Of all the lines below, output only those starting at the one with "(fun a b =>" and ending at the one with "JS.ge ?x ?c ] =>", both ends included, exactly as written.

Collected data entries
····················

Let keyOf (period : string) : UsageLog -> string :=
  Series.bucketKey isoDate getDate getDay getFullYear getMonth setDate period.
Let series := Series.getTimeSeriesData isoDate getDate getDay getFullYear getMonth
                                       setDate localeCompare.

Lemma series_points (logs : list UsageLog) (period : string) (p : Series.Point) :
  In p (series (Some logs) (Some period)) ->
  exists q,
    In (Series.date p, q)
       (fold_left (fun dateMap log =>
                     Analytics.addMinutes String.eqb dateMap (keyOf period log)
                                          (minutesSpent log)) logs [])
    /\ Series.minutes p = Analytics.round2 q.
Proof.
  unfold series, Series.getTimeSeriesData.
  destruct logs as [| r rest]; [intros [] |].
  intros Hin. apply (Permutation_in _ (Permutation_sym (sort_perm _ _))) in Hin.
  apply in_map_iff in Hin. destruct Hin as [[k q] [<- Hin]].
  exists q. split; [exact Hin | reflexivity].
Qed.

Lemma series_keys (logs : list UsageLog) (period : string) :
  Permutation
    (map Series.date (series (Some logs) (Some period)))
    (map fst (fold_left (fun dateMap log =>
                           Analytics.addMinutes String.eqb dateMap (keyOf period log)
                                                (minutesSpent log)) logs [])).
Proof.
  unfold series, Series.getTimeSeriesData.
  destruct logs as [| r rest]; [reflexivity |].
  rewrite <- (Permutation_map Series.date (sort_perm _ _)), map_map.
  cbn [Series.date]. reflexivity.
Qed.

(** X4. The time series is empty for empty or absent logs and otherwise has
    exactly one point per bucket key of the logs, whose minutes are the
    rounded sum of the minutes of the logs of that bucket; the period
    defaults to [daily]. *)
Theorem time_series_buckets :
  forall logs period,
    let points := series (Some logs) (Some period) in
    NoDup (map Series.date points)
    /\ (forall k, In k (map Series.date points) <-> In k (map (keyOf period) logs))
    /\ (forall p, In p points ->
                  (Series.minutes p
                   == Analytics.round2
                        (StatSpec.bucketMinutes String.eqb (keyOf period)
                                                (Series.date p) logs))%Q)
    /\ series None (Some period) = []
    /\ series (Some []) (Some period) = []
    /\ series (Some logs) None = series (Some logs) (Some "daily"%string).
Proof.
  intros logs period points. subst points.
  destruct (group_keys String.eqb String.eqb_spec (keyOf period) logs [] (NoDup_nil _))
    as [Hnd Hkeys].
  pose proof (series_keys logs period) as Hperm.
  split; [eapply Permutation_NoDup; [symmetry; exact Hperm | exact Hnd] |].
  split.
  { intros k. split; intros H.
    - apply (Permutation_in _ Hperm) in H. apply Hkeys in H. cbn in H.
      destruct H as [[] | H]. exact H.
    - apply (Permutation_in _ (Permutation_sym Hperm)). apply Hkeys.
      right. exact H. }
  split.
  { intros p Hin. destruct (series_points logs period p Hin) as (q & Hq & ->).
    apply round2_compat.
    apply (group_entry String.eqb String.eqb_spec (keyOf period) logs _ _ Hq). }
  repeat split; reflexivity.
Qed.

End TimeSeries.

Lemma time_series_buckets_witness :
  In "2024-01"%string
     (map Series.date
        (Series.getTimeSeriesData (fun t => Mirror.showZ (t / JS.msPerDay))
           (fun _ => 1) (fun _ => 1) (fun _ => 2024) (fun _ => 0) (fun t _ => t)
           (fun a b => if String.leb a b then -1 else 1)
           (Some Sample.week60) (Some "monthly"%string))).
Proof.
  apply (proj1 (proj2 (time_series_buckets _ _ _ _ _ _ _ _ _))).
  vm_compute. left. reflexivity.
Defined.

(** ** The risk score: category, lower bound, factors *)

Lemma ge_cases (x c : Q) :
  (JS.ge x c = true /\ (c <= x)%Q) \/ (JS.ge x c = false /\ (x < c)%Q).
Proof.
  unfold JS.ge. destruct (Qle_bool c x) eqn:E.
  - left. split; [reflexivity | apply Qle_bool_iff, E].
  - right. split; [reflexivity |].
    apply Qnot_le_lt. intros C. apply Qle_bool_iff in C. congruence.
Qed.

Ltac split_ge :=
  repeat match goal with
         | |- context [ JS.ge ?x ?c ] =>
             let H := fresh "Hge" in
             destruct (ge_cases x c) as [[-> H] | [-> H]]; cbv iota
         end;
  unfold Qdiv;
  change (/ 120)%Q with (1 # 120)%Q; change (/ 60)%Q with (1 # 60)%Q.

(** X5. The category and the level follow the score: [High]/[high] from
    70, [Moderate]/[moderate] from 40 to 69, [Low]/[low] below 40. *)
Theorem risk_category_follows_score :
  forall weeklyLogs monthlyLogs,
    let r := Analytics.calculateRiskScore weeklyLogs monthlyLogs in
    (70 <= Analytics.score r
     /\ Analytics.category r = "High"%string /\ Analytics.level r = "high"%string)
    \/ (40 <= Analytics.score r < 70
        /\ Analytics.category r = "Moderate"%string
        /\ Analytics.level r = "moderate"%string)
    \/ (Analytics.score r < 40
        /\ Analytics.category r = "Low"%string /\ Analytics.level r = "low"%string).
Proof.
  intros [[| w ws] |] m; cbv zeta.
  - right. right. cbn. repeat split; try lia.
  - rewrite riskScore_of_totals. cbv zeta.
    set (s := Spec.riskOfDailyTotals (Spec.dailyTotals (w :: ws))).
    destruct (s >=? 70) eqn:E70; [| destruct (s >=? 40) eqn:E40];
      cbn [Analytics.score Analytics.category Analytics.level];
      rewrite ?Z.geb_leb in *;
      rewrite ?Z.leb_le, ?Z.leb_gt in *.
    + left. repeat split; try lia.
    + right. left. repeat split; try lia.
    + right. right. repeat split; try lia.
  - right. right. cbn. repeat split; try lia.
Qed.

Lemma avgDailyPoints_range (x : Q) :
  (0 <= x)%Q ->
  (0 <= Analytics.avgDailyPoints x <= 40)%Q.
Proof. intros H. unfold Analytics.avgDailyPoints. split_ge; lra. Qed.

Lemma peakPoints_range (x : Q) :
  (0 <= x)%Q ->
  (0 <= Analytics.peakPoints x <= 20)%Q.
Proof. intros H. unfold Analytics.peakPoints. split_ge; lra. Qed.

(** X6. Both usage factors grow with the usage: more average minutes never
    give fewer points, nor does a higher peak; for non-negative minutes
    the average factor stays within 0..40 and the peak factor within
    0..20. *)
Theorem usage_factors_monotone :
  (forall x y, (x <= y)%Q ->
               (Analytics.avgDailyPoints x <= Analytics.avgDailyPoints y)%Q)
  /\ (forall x y, (x <= y)%Q ->
                  (Analytics.peakPoints x <= Analytics.peakPoints y)%Q)
  /\ (forall x, (0 <= x)%Q -> (0 <= Analytics.avgDailyPoints x <= 40)%Q)
  /\ (forall x, (0 <= x)%Q -> (0 <= Analytics.peakPoints x <= 20)%Q).
Proof.
  split; [| split; [| split; [exact avgDailyPoints_range | exact peakPoints_range]]].
  - intros x y H. unfold Analytics.avgDailyPoints. split_ge; lra.
  - intros x y H. unfold Analytics.peakPoints. split_ge; lra.
Qed.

····················

[Exercise response]
           (fun a b => if String.leb a b then -1 else 1)
           (Some Sample.week60) (Some "monthly"%string))).
Proof.
  apply (proj1 (proj2 (time_series_buckets _ _ _ _ _ _ _ _ _))).
  vm_compute. left. reflexivity.
Defined.

(** ** The risk score: category, lower bound, factors *)

Lemma ge_cases (x c : Q) :
  (JS.ge x c = true /\ (c <= x)%Q) \/ (JS.ge x c = false /\ (x < c)%Q).
Proof.
  unfold JS.ge. destruct (Qle_bool c x) eqn:E.
  - left. split; [reflexivity | apply Qle_bool_iff, E].
  - right. split; [reflexivity |].
    apply Qnot_le_lt. intros C. apply Qle_bool_iff in C. congruence.
Qed.

Ltac split_ge :=
  repeat match goal with
         | |- context [ JS.ge ?x ?c ] =>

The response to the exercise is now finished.